El otro elemento a destacar es la construcción del lenguaje de Michka Seld, un punto determinante en una novela que se sustenta en su mayor parte por diálogos. La anciana está perdiendo no sólo el uso sino el significado de las palabras, por lo que en ocasiones responde con vocablos fonéticamente aproximados, que modifican el sentido de sus frases, en un mecanismo expresivo del que ella es la primera en darse cuenta. (Debió haber sido un trabajo arduo el del traductor Pablo Martín Sánchez para buscar equivalentes en español a los términos originales en francés, sin perder el sentido no ya de la frase escrita sino del ritmo mental del personaje. De hecho, en una extensa nota al pie en las páginas 145-146, el traductor explicita la dificultad y el poco margen de maniobra que le presentó cierto pasaje).

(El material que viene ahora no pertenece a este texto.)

(* ===== verification/H2Serve.v ===== *)
(** What an HTTP/2 connection does with what a peer sends: the windows it gives,
    the header blocks it decodes, the requests it hands to handlers
    (src/core/epoll_h2_linux_amd64.go, epoll_h2_body_linux_amd64.go,
    request_body_stream.go). *)
From stdpp Require Import base list numbers list_numbers gmap.
From Stdlib Require Import ZArith Lia ZifyBool.
From S2P Require Import Prelude BodyBudget H2Frame H2Conn H2Flow.

Open Scope list_scope.
Open Scope Z_scope.

(** ** Steps that answer nothing and take nothing in *)

(** Room a frame gives on the connection. *)
Definition isConnUpdate (f : H2Frame) : bool := (f_type f =? H2FrameWindowUpdate) && (f_id f =? 0).
Definition connGrant (fs : list H2Frame) : Z := foldr (fun f n => (if isConnUpdate f then Z.land (be_val (f_payload f)) 0x7fffffff else 0) + n) 0 fs.

Lemma connGrant_app a b : connGrant (a ++ b) = connGrant a + connGrant b.
Proof. unfold connGrant. induction a as [| f a IH]; [done |]. cbn [app foldr]. lia. Qed.

Lemma connGrant_none fs : Forall (fun f => isConnUpdate f = false) fs -> connGrant fs = 0.
Proof. unfold connGrant. induction 1 as [| f fs Hf _ IH]; [done |]. cbn [foldr]. by rewrite Hf, IH. Qed.

(** A streamed body against its declared length: the reader never got more, an
    open body has not ended, and one that ended got exactly that many bytes. *)
Definition measured (i : h2BodyIn) : Prop :=
  (0 <= i_declared i -> b_received (i_reader i) <= i_declared i) /\ (i_open i = true -> b_eof (i_reader i) = false) /\
  (b_eof (i_reader i) = true -> h2LengthMismatch (i_declared i) (b_received (i_reader i)) = false).

(** While it is open, the bytes counted are those the reader got, until it is
    too large and has failed. *)
Definition counted (i : h2BodyIn) : Prop := i_open i = true ->
  (i_tooLarge i = false -> b_received (i_reader i) = i_received i) /\ (i_tooLarge i = true -> b_err (i_reader i) <> None).

Lemma aborted_measured i err w received tooLarge tunnel : measured i -> measured (mkBodyIn false (body_finish (i_reader i) (Some err)) w received (i_declared i) tooLarge tunnel).
Proof. intros (H1 & H2 & H3). unfold measured, body_finish. cbn. destruct (negb _ && _); by cbn. Qed.

Section still.
  Context {E : h2Env}.
  Implicit Types (c : h2conn E) (id : Z).

(** The decoder, the receiving side and the requests are untouched: frames go
    out, streams leave [st.streams], bodies end. *)
Record still c c' : Prop := mkStill {
  st_calls : h_calls c' = h_calls c;
  st_recv : recvConnWindow (h_win c') = recvConnWindow (h_win c);
  st_pend : pendingConnWindow (h_win c') = pendingConnWindow (h_win c);
  st_dec : h_dec c' = h_dec c;
  st_high : h_high c' = h_high c;
  st_head : h_head c' = h_head c;
  st_out : exists fs, h_out c' = h_out c ++ fs /\ Forall (fun f => isConnUpdate f = false) fs;
  st_mapped : forall id s', held c' Mapped id = Some s' -> exists s, held c Mapped id = Some s /\ s_req s' = s_req s /\ s_Body s' = s_Body s /\ s_RecvWindow s' = s_RecvWindow s;
  st_bodies : forall id, match h_bodies c' !! id, h_bodies c !! id with Some i', Some i => i' = i \/ (i_open i' = false /\ i_declared i' = i_declared i /\ (measured i -> measured i')) | None, None => True | _, _ => False end }.

Lemma still_eq c c' : h_calls c' = h_calls c -> recvConnWindow (h_win c') = recvConnWindow (h_win c) -> pendingConnWindow (h_win c') = pendingConnWindow (h_win c) -> h_dec c' = h_dec c ->
  h_high c' = h_high c -> h_head c' = h_head c -> h_out c' = h_out c -> h_objs c' = h_objs c -> h_bodies c' = h_bodies c -> still c c'.
Proof.
  intros H1 H2 H3 H4 H5 H6 H7 H8 H9. apply mkStill; try done.
  - exists []. by rewrite app_nil_r.
  - intros id s'. unfold held. rewrite H8. intros H. by exists s'.
  - intros id. rewrite H9. destruct (h_bodies c !! id); auto.
Qed.
(** One turn of the loop is one frame. *)
Lemma loop_frame fuel c f (rest : bytes) : frame_wf f -> zlen (f_payload f) <= h2MaxFrameSize E ->
  exists unread, epollProcessH2Frames (S fuel) c (encodeFrame f ++ rest) = let '(stop, c') := h2Step c (EvFrame f) in if stop then (true, c', unread) else epollProcessH2Frames fuel c' rest.
Proof.
  intros Hf Hm. cbn [epollProcessH2Frames h2Step]. destruct (maxPendingWrite E <? h2OutputBacklog c) eqn:Eb; [by eexists |]. pose proof (zlen_nonneg (f_payload f)) as Hp. pose proof (zlen_nonneg rest) as Hr. pose proof (read_encode f rest Hf) as Hread. unfold H2ReadFrame in Hread.
  rewrite !encode_length by done. rewrite encode_length in Hread by done. rewrite zlen_app, zlen_encode in *. unfold h2FrameHeaderLen in *. replace (9 + zlen (f_payload f) + zlen rest <? 9) with false in * by lia. replace (h2MaxFrameSize E <? zlen (f_payload f)) with false by lia.
  replace (9 + zlen (f_payload f) + zlen rest <? 9 + zlen (f_payload f)) with false in * by lia. apply (f_equal (fun x => match x with inl g => g | inr _ => f end)) in Hread. cbv beta iota in Hread. rewrite Hread. assert (zdrop (9 + zlen (f_payload f)) (encodeFrame f ++ rest) = rest) as ->.
  { replace (9 + zlen (f_payload f)) with (zlen (encodeFrame f)) by (rewrite zlen_encode; unfold h2FrameHeaderLen; lia). apply zdrop_app_exact. }
  exists rest. by destruct (h2Frame c f) as [[] c'].
Qed.
Lemma frame_ledger c f : peerResets f = false -> ledger c -> ledger (h2Frame c f).2.
Proof.
  intros Hf H. unfold h2Frame. cbv zeta. split_if; [split_if; [by apply goAway_ledger | by apply continuation_ledger] |]. unfold epollH2Frame. assert (H1 : ledger (if isCtrl f then h2ChargeLimiter (countCtrl c) else (false, c)).2) by (split_if; [by apply charge_ledger, countCtrl_ledger | done]). destruct (if isCtrl f then _ else _) as [[] c1]; cbn [snd] in H1; [done |].
  split_if. { split_if; [by apply goAway_ledger |]. split_if; [split_if; [by apply goAway_ledger | done] |]. split_if; [by apply goAway_ledger |]. pose proof (settings_ledger c1 (f_payload f) H1) as H2. destruct (epollH2Settings c1 (f_payload f)) as [[] c2]; [by apply emit_control | done]. }
  split_if; [by apply headers_ledger |]. split_if; [by apply goAway_ledger |]. split_if; [by apply data_ledger |]. split_if; [by apply windowUpdate_ledger |]. split_if. { split_if; [by apply goAway_ledger |]. split_if; [by apply goAway_ledger |]. cbn [snd]. split_if; [by apply emit_control | done]. }
  destruct (f_type f =? H2FrameRSTStream) eqn:Er. { split_if; [by apply goAway_ledger |]. apply charge_ledger, countReset_ledger, abandon_ledger; [| done]. unfold peerResets in Hf. rewrite Er in Hf. cbn in Hf. lia. }
  split_if; [split_if; [by apply goAway_ledger |]; split_if; [by apply goAway_ledger | exact H1] |]. split_if; [split_if; [by apply goAway_ledger | done] |]. split_if; [by apply goAway_ledger | done].
Qed.
(** ** Theorems *)

(** C19: the verdict on a chunked body does not depend on how the bytes
    arrive. Scanning after each received piece, always from the resume point
    the last incomplete scan returned, ends with the same status and the same
    end of the body as one scan of everything received; the scan always
    returns. *)
Theorem chunked_incremental hasAVX2 avx2 header p pieces :
  exists bodyEnd status resume,
    asyncChunkedComplete hasAVX2 avx2 (header ++ concat (p :: pieces)) (zlen header) = Some (bodyEnd, status, resume) /\
    scanPieces hasAVX2 avx2 header (zlen header) (p :: pieces) = Some (bodyEnd, status).
Proof. apply scanPieces_whole. pose proof (zlen_nonneg header). lia. Qed.

(** A body the scan calls complete always decodes. The decoder run on
    exactly the bytes up to the end the scan found succeeds, appends to the
    bytes already in the destination, and the body is shorter than its
    framing. *)
Theorem chunked_complete_decodes hasAVX2 avx2 buf pos bodyEnd resume dst :
  0 <= pos <= zlen buf -> asyncChunkedComplete hasAVX2 avx2 buf pos = Some (bodyEnd, 1, resume) ->
  pos < bodyEnd <= zlen buf /\
  exists body trailers, decodeChunkedInto hasAVX2 avx2 dst (zslice buf pos bodyEnd) = Some (Some (dst ++ body, trailers)) /\
    zlen body < bodyEnd - pos.
Proof.
  intros Hp E. assert (Hi : decoder_inv (newChunkedDecoder false)) by done.
  split; [exact (asyncLoop_end _ _ _ _ _ _ _ _ _ E Hi Hp) |].
  destruct (complete_decodes hasAVX2 avx2 _ _ (newChunkedDecoder true) buf pos pos bodyEnd resume dst (S (length (zslice buf pos bodyEnd))) E Hi) as (body & ts & F & Hb);
    [done | done | done | lia |]. exists body, ts. split; [exact F | lia].
Qed.

(** [4;x=y CRLF Wiki CRLF 0 CRLF A: b CRLF CRLF], then a pipelined byte. *)
Definition demo_chunked : bytes :=
  [52; 59; 120; 61; 121; 13; 10; 87; 105; 107; 105; 13; 10; 48; 13; 10; 65; 58; 32; 98; 13; 10; 13; 10; 71].

Lemma chunked_complete_decodes_witness :
  asyncChunkedComplete false (fun _ => (0, 0)) demo_chunked 0 = Some (24, 1, 24) /\
  exists body trailers, decodeChunkedInto false (fun _ => (0, 0)) [7] (zslice demo_chunked 0 24) = Some (Some ([7] ++ body, trailers)) /\
    zlen body < 24 - 0 /\ [7] ++ body = [7; 87; 105; 107; 105] /\ trailers = [([65], [98])].
Proof.
  assert (Hp : 0 <= 0 <= zlen demo_chunked) by (vm_compute; split; discriminate).
  assert (E : asyncChunkedComplete false (fun _ => (0, 0)) demo_chunked 0 = Some (24, 1, 24)) by (vm_compute; reflexivity).
  split; [exact E |]. destruct (chunked_complete_decodes false (fun _ => (0, 0)) demo_chunked 0 24 24 [7] Hp E) as (_ & body & ts & F & Hb).
  exists body, ts. split; [exact F |]. split; [exact Hb |]. vm_compute in F. injection F as <- <-. split; reflexivity.
Defined.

Por último y no menos importante, Las gratitudes, ya desde el propio título pero también a partir de la voz de Marie, interpela nuestro civismo al hacernos reflexionar sobre el hecho de dar las gracias. “¿Os habéis preguntado alguna vez cuántas veces en la vida habéis dado realmente las gracias? Unas gracias sinceras. ¿La expresión de vuestra gratitud, de vuestro agradecimiento, de vuestra deuda?”, se lee en uno de los pasajes iniciales del libro. Que la pregunta sobre la validez de una expresión coloquial se encuentre al inicio de una obra cuyo elemento central es la impronta del lenguaje y el valor de las palabras da la clave certera de lo que se encontrará en las páginas de este libro singular que también es, como la vida misma, profundamente perturbador.

Las gratitudes. De Delphine de Vigan. Barcelona, Anagrama, 2021. 176 páginas. Traducción de Pablo Martín Sánchez.